The firm’s capital structure usually comprises of two vital external financing sources, equity (shares) and debt (loans and bonds) due to their ease of acquiring in the capital market (Nukala & Prasad Rao [72]). In Egypt, dealing with the cost of debt finance is obvious and easy to work out. Investors can adjust the interest rate of Treasury bills or loans for any tax benefits. However, the cost of equity financing requires accurate estimation to maintain the firm’s capital budget and decide whether a proposed investment will increase or reduce its stock price.

Botosan [19] defines the cost of equity as "the minimum rate of return equity investors require for providing capital to the firm." Heinle & Smith [44] defined it as "the discount rate that is applied to prices relative to expected cash flows."

Defining risk disclosure quality

Sengupta [84] described risk disclosure quality as "timely and detailed information that lowers lenders’ and underwriters’ perception of default risk." While Beattie et al. [11] stated that the quality of risk disclosure is a complex and multisided concept, this complexity lies in the sensitive and subjective essence of the “quality” concept through the method by which disclosure is examined and assessed. Latterly, Rayan [79] defined risk disclosure quality as “the provision of financial report information that better conveys the economic drivers (e.g. exposures to market risks, credit risks, liquidity risks, or information risks) and the statistical properties (e.g. covariance) of the variation in the firm's future economic performance." This definition sheds light on the sources and the reverberations of the firm’s risk disclosure that could affect its future cash flows.

According to Botosan [18], the four requisite qualitative characteristics of financial information (relevance, reliability, understandability, and comparability) should be used in defining the “quality” of risk information due to their strong theoretical grounding in the FASB’s and IASB’s [51] conceptual frameworks. However, following this methodological approach is challenging and complicated in creating an empirical instrument to operationalize each of these quality characteristics. For example, "quantifying the "reliability" of the firm’s disclosure through observing the economic substance of the transaction faithfully, as opposed to its legal form, free from bias, and complete within the bounds of materiality and cost, might be impossible in many settings" [16].

Nevertheless, some prior studies relied on the IASB’s and FASB’s quality frameworks to assess firms’ risk disclosure quality (e.g.

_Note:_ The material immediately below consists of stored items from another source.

Lemma wp_entry g n e c m (Q : unit -> tsys W -> Prop) E : cpu_ok c -> room m (t_esp c) 16 ->
  0 <= n < 48 -> is32 e ->
  (forall m', stacked m (t_esp c) (entry_words c n e) m' ->
     wpe (run_code handler clobber ret_isr isr_common)
       (Tsys (with_sp (t_esp c - 20) (with_control (gt_offset g) (gt_selector g)
                (if gt_type g =? 14 then Z.ldiff (t_eflags c) gate_flags else t_eflags c) c)) m') Q E) ->
  wpe (take_interrupt handler clobber ret_isr g n e) (Tsys c m) Q E.
Proof.
  intros Hc Hroom Hn He HQ. pose proof (stub_uniform n Hn) as Hst. destruct Hc as [Hg (Hip & Hfl & Hcs) _].
  assert (is32 (t_cs c)) as Hcs32 by (unfold is32; lia).
  assert (is32 n) as Hn32 by (unfold is32; lia).
  unfold take_interrupt, deliver. rewrite Hst. wp_step. wp_step. wp_step. wp_step.
  apply (wp_push_all m (t_esp c) 16 [] m); [apply stacked_nil|done|cbn; lia|rewrite !Forall_cons; by split_and!|cbn; lia|].
  cbn [t_cpu app length]. intros m1 H1. wp_step.
  unfold entry_words, frame_error in HQ. destruct (pushes_error n); cbn [when].
  - eapply wp_tpush; [exact H1|exact Hroom|cbn; lia|done|cbn; lia|]. cbn [length app]. intros m2 H2.
    unfold set_cpu. wp_step. cbn [run_code app]. wp_step. unfold exec at 1. wp_step. wp_step.
    eapply wp_tpush; [exact H2|exact Hroom|cbn; lia|done|cbn; lia|]. cbn [length app]. intros m3 H3.
    exact (HQ m3 H3).
  - wp_step. unfold set_cpu. wp_step. cbn [run_code app].
    wp_step. unfold exec at 1. wp_step. wp_step.
    eapply wp_tpush; [exact H1|exact Hroom|cbn; lia|done|cbn; lia|]. cbn [length app]. intros m2 H2.
    wp_step. unfold exec at 1. wp_step. wp_step.
    eapply wp_tpush; [exact H2|exact Hroom|cbn; lia|done|cbn; lia|]. cbn [length app]. intros m3 H3.
    exact (HQ m3 H3).
Qed.
Lemma pwp_push_frame ra s (Q : unit -> osys -> Prop) :
  (forall v r, Q tt (blur v r s)) -> wpe (push_frame ra) s Q anything.
Proof.
  intros H. unfold push_frame. wp_step. apply pwp_push. intros. wp_step. wp_step.
  do 3 (wp_step; apply pwp_push; intros). apply pwp_push. intros v' r'. exact (H v' r').
Qed.

Lemma pwp_pop_frame s (Q : unit -> osys -> Prop) :
  (forall v r, Q tt (blur v r s)) -> wpe pop_frame s Q anything.
Proof.
  intros H. unfold pop_frame, set_reg. do 4 (wp_step; apply pwp_pop; intros; wp_step; wp_step).
  wp_step. apply pwp_pop. intros x5 v' r'. wp_step. exact (H v' _).
Qed.

Lemma wp_wr_alter i f s (Q : unit -> osys -> Prop) E :
  (i < length (process_table s))%nat -> Q tt (set_table (alter f i (process_table s)) s) ->
  wpe (wr_proc i f) s Q E.
Proof.
  intros Hi HQ. destruct (lookup_lt_is_Some_2 _ _ Hi) as [p Hp]. eapply wp_wr_proc; [exact Hp|].
  replace (<[i := f p]> _) with (alter f i (process_table s)); [exact HQ|].
  apply list_eq. intros j. destruct (decide (i = j)) as [<-|Hne].
  - rewrite list_lookup_alter_eq, list_lookup_insert_eq by done. by rewrite Hp.
  - by rewrite list_lookup_alter_ne, list_lookup_insert_ne by done.
Qed.

Lemma pwp_context_switch ra old new_esp s (Q : unit -> osys -> Prop) :
  (old < length (process_table s))%nat ->
  (forall v r sp, Q tt (blur v r (set_table (alter (set_esp sp) old (process_table s)) s))) ->
  wpe (context_switch ra old new_esp) s Q anything.
Proof.
  intros Hp HQ. unfold context_switch, set_reg. wp_step. apply pwp_push_frame. intros v r.
  do 2 wp_step. wp_step. apply wp_wr_alter; [exact Hp|]. do 2 wp_step. apply pwp_pop_frame.
  intros v' r'. exact (HQ v' r' _).
Qed.
(* ===== verification/SchedSpec.v ===== *)
(** * What the process and scheduling code guarantees

    Runs of [kernel/process.c], [kernel/scheduler.c] and the timer handler: the invariant of
    the process table, the choice of the scheduler, its fairness, and the swap of stacks
    from the creation of a thread on. *)

From stdpp Require Import base gmap list numbers option strings relations.
From Stdlib Require Import ZArith Lia.
From S2P Require Import Prelude Machine PageTables Pmm Paging PagingInit Boot PagingSpec.
From S2P Require Import HeapList Kheap HeapInv HeapSpec Vmm Terminal Process Scheduler SchedInv ProcInv ThreadInv.

Section SchedSpec.
Context {L : Layout}.
Context (ret_schedule sym_trampoline : Z).

(** ** Runs

    A thread runs (memory and registers change), the timer fires, a thread is created or
    exits, a block is released.  The label says whether the step calls [schedule]. *)
Inductive os_step : bool -> osys -> osys -> Prop :=
  | step_thread s v r : os_step false s (blur v r s)
  | step_tick s b s' : timer_handler ret_schedule s = Ok b s' -> os_step true s s'
  | step_create s entry nm r s' : next_pid s + 1 < 4294967296 -> cstring nm ->
      kthread_create sym_trampoline entry nm s = Ok r s' -> os_step false s s'
  | step_exit s s' : kthread_exit ret_schedule s = Ok tt s' -> os_step true s s'
  | step_free s i s' : current_process s <> Some i -> process_free (Some i) s = Ok tt s' ->
      os_step false s s'.

Definition any_step (s s' : osys) : Prop := exists b, os_step b s s'.

(** The state in which [schedule] is entered by the timer or by an exit. *)
Definition entered (s s1 : osys) (c : nat) : Prop :=
  current_process s1 = current_process s /\ next_pid s1 = next_pid s /\
  scheduler_enabled s1 = scheduler_enabled s /\
  table_inv (process_table s1) (next_pid s1) c /\
  (forall p, process_table s1 !! c = Some p -> state p <> PROCESS_READY) /\
  forall j, j <> c -> process_table s1 !! j = process_table s !! j.

(** A step that schedules: it entered [schedule] and left as that promises. *)
Definition sched_step (s : osys) (c : nat) (s' : osys) : Prop :=
  exists s1 b, entered s s1 c /\ sched_post s1 c b s' /\ (b = false -> running (process_table s1) c).

Lemma pwp_ok {A} (m : M osys A) s a s' (Q : A -> osys -> Prop) :
  wpe m s Q anything -> m s = Ok a s' -> Q a s'.
Proof. unfold wpe. intros H E. by rewrite E in H. Qed.

Lemma timer_step s b s' c : os_inv s -> current_process s = Some c ->
  timer_handler ret_schedule s = Ok b s' -> sched_step s c s'.
Proof.
  intros (c' & Hcur & Hinv & Hrun) Hc Hok. assert (c' = c) as -> by congruence.
  pose proof Hrun as (pc & Hpc & Hst).
  refine (pwp_ok (timer_handler ret_schedule) s b s' (fun _ s' => sched_step s c s') _ Hok).
  unfold timer_handler. wp_step. wp_step. wp_step. wp_step. wp_step.
  unfold o_hw. apply pwp_lower. intros [] v. cbv beta.
  eapply wp_mono; [eapply (pwp_schedule _ _ c pc); [exact Hinv|exact Hcur|exact Hpc|congruence]|].
  intros b' s2 Hpost. eexists _, b'. split; [|split; [exact Hpost|by intros _]].
  split; [done|]. split; [done|]. split; [done|]. split; [exact Hinv|]. split; [|done].
  cbn. intros p Hp. congruence.
Qed.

Oliveira et al., [42, 73]). Those studies operationalized some of the IASB’s and FASB’s quality characteristics, but not all of them. For instance, Hassan [42] neglects reliability in assessing the quality of Egyptian annual risk disclosures, while Oliveira et al. [73] found difficulty in assessing relevance, reliability, and understandability among the Portuguese credit institutions.

From another perspective, Beretta and Bozzolan [13] have pointed out four quality dimensions that could be used to define the "richness" of narrative risk disclosures. These dimensions are quantity, coverage, depth (qualitative–quantitative), and outlook. "Quantity" is the primary dimension of risk information quality, since many prior studies have found a positive association between the quantity and quality of risk information (e.g. [13, 61]). "Coverage" depicts the relative balance or concentration of risk disclosure across the different risk categories [11, 13, 68].

The two remaining quality dimensions, depth and outlook, signify the semantic properties of risk information quality. The "depth" dimension reflects qualitative and quantitative information about the expected economic effects of the firm’s reported risks on its future cash flows. "Outlook" reveals policies that have been taken or plans designed by management to mitigate the unfavourable consequences of a particular risk.

Beretta & Bozzolan's [13] proposed risk disclosure quality framework that was based mainly on the theoretical guidelines provided by (AICPA, [6], CICA, [21]; FASB, [34]; ICAEW, [49]) regarding voluntary risk disclosure. In addition, they considered academic recommendations provided by Robb et al. [78] and practitioner’s recommendations provided by Bell et al. [12] and Deloach [24] to strengthen their arguments regarding the suggested risk disclosure quality framework.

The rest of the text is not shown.